+++ Supplied material
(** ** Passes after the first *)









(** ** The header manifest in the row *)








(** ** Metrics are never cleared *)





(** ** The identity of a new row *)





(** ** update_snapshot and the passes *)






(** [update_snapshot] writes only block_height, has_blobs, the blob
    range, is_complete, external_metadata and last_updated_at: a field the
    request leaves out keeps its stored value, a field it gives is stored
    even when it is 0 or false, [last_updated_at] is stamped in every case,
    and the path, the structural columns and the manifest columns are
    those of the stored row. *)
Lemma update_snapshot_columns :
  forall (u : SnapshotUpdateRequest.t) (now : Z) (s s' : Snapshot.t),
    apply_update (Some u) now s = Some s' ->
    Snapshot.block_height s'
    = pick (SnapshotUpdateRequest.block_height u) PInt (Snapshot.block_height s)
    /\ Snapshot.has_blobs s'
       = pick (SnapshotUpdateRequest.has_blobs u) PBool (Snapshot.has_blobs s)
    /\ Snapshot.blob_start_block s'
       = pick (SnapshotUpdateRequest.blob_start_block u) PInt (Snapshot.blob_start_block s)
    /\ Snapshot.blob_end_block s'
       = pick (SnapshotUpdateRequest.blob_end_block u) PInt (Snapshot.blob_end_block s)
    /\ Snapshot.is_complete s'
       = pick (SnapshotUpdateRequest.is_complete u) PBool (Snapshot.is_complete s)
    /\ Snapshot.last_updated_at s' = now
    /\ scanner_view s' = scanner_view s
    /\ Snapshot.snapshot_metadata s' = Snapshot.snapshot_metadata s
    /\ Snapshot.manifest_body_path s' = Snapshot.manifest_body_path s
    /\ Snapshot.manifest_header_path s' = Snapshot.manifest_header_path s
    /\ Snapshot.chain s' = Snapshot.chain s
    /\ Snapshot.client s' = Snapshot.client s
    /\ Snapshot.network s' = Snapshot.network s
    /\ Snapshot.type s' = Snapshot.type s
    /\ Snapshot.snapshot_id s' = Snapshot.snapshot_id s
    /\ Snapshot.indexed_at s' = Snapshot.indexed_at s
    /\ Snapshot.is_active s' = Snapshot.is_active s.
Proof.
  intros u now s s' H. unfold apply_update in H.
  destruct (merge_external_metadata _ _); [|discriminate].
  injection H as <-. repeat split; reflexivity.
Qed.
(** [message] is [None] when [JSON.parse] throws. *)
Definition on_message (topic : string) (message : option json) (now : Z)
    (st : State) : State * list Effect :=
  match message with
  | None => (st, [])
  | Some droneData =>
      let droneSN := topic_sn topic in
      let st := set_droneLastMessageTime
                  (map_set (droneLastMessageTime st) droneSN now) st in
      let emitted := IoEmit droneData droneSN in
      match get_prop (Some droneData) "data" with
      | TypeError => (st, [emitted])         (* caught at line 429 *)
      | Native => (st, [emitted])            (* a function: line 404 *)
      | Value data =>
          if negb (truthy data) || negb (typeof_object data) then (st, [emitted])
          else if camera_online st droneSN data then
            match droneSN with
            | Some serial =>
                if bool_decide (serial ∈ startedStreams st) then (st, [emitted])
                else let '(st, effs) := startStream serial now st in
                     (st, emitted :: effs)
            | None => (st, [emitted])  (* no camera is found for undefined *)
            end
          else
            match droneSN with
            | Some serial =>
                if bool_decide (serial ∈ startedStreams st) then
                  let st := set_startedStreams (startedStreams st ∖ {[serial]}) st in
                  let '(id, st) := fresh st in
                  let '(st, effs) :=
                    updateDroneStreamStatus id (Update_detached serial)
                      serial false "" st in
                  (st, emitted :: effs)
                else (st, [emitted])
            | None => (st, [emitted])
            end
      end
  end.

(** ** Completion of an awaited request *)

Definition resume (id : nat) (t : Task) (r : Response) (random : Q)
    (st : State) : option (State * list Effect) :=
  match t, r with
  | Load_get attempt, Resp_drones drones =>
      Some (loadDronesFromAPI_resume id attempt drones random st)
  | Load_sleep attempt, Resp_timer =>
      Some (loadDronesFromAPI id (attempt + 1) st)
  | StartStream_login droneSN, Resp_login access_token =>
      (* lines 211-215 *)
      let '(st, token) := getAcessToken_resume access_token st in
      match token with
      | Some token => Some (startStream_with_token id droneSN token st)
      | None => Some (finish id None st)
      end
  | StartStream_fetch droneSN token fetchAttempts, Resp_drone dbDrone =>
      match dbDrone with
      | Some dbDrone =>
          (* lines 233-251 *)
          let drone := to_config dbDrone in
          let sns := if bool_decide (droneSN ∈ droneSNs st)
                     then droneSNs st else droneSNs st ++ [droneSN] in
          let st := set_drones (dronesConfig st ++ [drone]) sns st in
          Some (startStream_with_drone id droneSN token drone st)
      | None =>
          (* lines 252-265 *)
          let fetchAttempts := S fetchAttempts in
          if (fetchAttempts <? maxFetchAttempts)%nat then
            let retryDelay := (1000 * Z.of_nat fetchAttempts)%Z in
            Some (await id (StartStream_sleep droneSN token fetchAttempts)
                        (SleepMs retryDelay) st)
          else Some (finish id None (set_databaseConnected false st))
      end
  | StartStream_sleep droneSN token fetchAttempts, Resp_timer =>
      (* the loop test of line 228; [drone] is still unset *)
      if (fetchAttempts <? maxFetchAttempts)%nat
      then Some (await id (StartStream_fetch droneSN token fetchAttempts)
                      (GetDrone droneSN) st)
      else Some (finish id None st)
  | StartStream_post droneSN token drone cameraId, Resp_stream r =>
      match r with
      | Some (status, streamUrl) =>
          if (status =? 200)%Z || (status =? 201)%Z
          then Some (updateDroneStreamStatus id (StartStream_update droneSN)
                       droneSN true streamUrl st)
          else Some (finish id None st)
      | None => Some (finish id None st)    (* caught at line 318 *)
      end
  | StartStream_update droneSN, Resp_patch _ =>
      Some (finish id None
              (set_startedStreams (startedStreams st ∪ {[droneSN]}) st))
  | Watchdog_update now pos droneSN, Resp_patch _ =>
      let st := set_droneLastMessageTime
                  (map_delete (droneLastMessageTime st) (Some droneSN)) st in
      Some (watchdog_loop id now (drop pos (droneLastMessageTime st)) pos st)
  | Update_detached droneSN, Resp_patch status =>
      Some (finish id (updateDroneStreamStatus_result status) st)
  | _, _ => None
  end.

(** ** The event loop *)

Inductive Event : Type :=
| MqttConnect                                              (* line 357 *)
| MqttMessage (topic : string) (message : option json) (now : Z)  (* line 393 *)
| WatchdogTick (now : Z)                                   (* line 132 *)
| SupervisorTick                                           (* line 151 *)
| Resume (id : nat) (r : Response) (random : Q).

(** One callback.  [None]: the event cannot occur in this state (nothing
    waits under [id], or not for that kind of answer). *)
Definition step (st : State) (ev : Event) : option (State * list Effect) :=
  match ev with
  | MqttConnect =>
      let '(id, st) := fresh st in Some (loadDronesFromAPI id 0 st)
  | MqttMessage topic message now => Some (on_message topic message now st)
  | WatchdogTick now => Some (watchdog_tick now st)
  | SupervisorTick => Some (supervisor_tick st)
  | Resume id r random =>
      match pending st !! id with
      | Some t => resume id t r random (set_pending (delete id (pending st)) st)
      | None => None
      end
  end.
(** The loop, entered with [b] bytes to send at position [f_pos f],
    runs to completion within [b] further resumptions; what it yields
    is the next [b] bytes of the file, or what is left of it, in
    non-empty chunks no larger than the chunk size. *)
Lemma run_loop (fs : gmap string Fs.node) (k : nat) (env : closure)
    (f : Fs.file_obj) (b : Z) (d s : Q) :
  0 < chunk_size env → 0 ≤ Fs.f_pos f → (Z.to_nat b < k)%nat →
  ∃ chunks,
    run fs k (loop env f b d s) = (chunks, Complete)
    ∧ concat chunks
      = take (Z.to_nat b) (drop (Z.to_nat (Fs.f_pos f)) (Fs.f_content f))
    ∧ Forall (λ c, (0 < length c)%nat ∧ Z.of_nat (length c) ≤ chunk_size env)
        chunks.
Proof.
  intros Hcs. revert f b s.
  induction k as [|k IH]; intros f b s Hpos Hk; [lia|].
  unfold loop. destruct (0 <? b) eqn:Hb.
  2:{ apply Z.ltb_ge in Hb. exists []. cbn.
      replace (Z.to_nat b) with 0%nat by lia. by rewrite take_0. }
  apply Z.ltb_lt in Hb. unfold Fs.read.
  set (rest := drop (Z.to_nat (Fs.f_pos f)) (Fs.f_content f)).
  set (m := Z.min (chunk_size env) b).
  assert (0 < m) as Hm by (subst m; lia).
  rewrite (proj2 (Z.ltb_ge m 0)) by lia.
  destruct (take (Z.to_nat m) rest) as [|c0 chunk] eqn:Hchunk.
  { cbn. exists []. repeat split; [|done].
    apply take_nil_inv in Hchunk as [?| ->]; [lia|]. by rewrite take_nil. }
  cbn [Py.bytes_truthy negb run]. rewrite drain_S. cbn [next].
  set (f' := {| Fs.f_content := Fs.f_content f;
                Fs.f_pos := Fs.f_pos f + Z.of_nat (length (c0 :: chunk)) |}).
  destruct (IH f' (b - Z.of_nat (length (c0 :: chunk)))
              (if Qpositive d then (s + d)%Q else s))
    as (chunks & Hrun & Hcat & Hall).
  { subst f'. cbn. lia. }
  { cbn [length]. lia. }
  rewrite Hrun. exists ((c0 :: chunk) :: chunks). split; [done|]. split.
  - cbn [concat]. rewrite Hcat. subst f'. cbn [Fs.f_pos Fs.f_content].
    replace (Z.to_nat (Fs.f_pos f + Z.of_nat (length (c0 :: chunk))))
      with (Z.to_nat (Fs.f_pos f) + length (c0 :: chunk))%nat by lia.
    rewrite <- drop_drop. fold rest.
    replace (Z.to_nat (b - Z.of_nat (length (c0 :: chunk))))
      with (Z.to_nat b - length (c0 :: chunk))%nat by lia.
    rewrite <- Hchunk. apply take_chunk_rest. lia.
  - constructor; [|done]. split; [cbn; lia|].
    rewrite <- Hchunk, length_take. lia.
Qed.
++++++
Directions - In the listing above, find the line containing "(** ** The event loop *)" and the line containing "(random : Q).". Output them and every line between, exactly, and nothing else.

Answer section -
(** ** The event loop *)

Inductive Event : Type :=
| MqttConnect                                              (* line 357 *)
| MqttMessage (topic : string) (message : option json) (now : Z)  (* line 393 *)
| WatchdogTick (now : Z)                                   (* line 132 *)
| SupervisorTick                                           (* line 151 *)
| Resume (id : nat) (r : Response) (random : Q).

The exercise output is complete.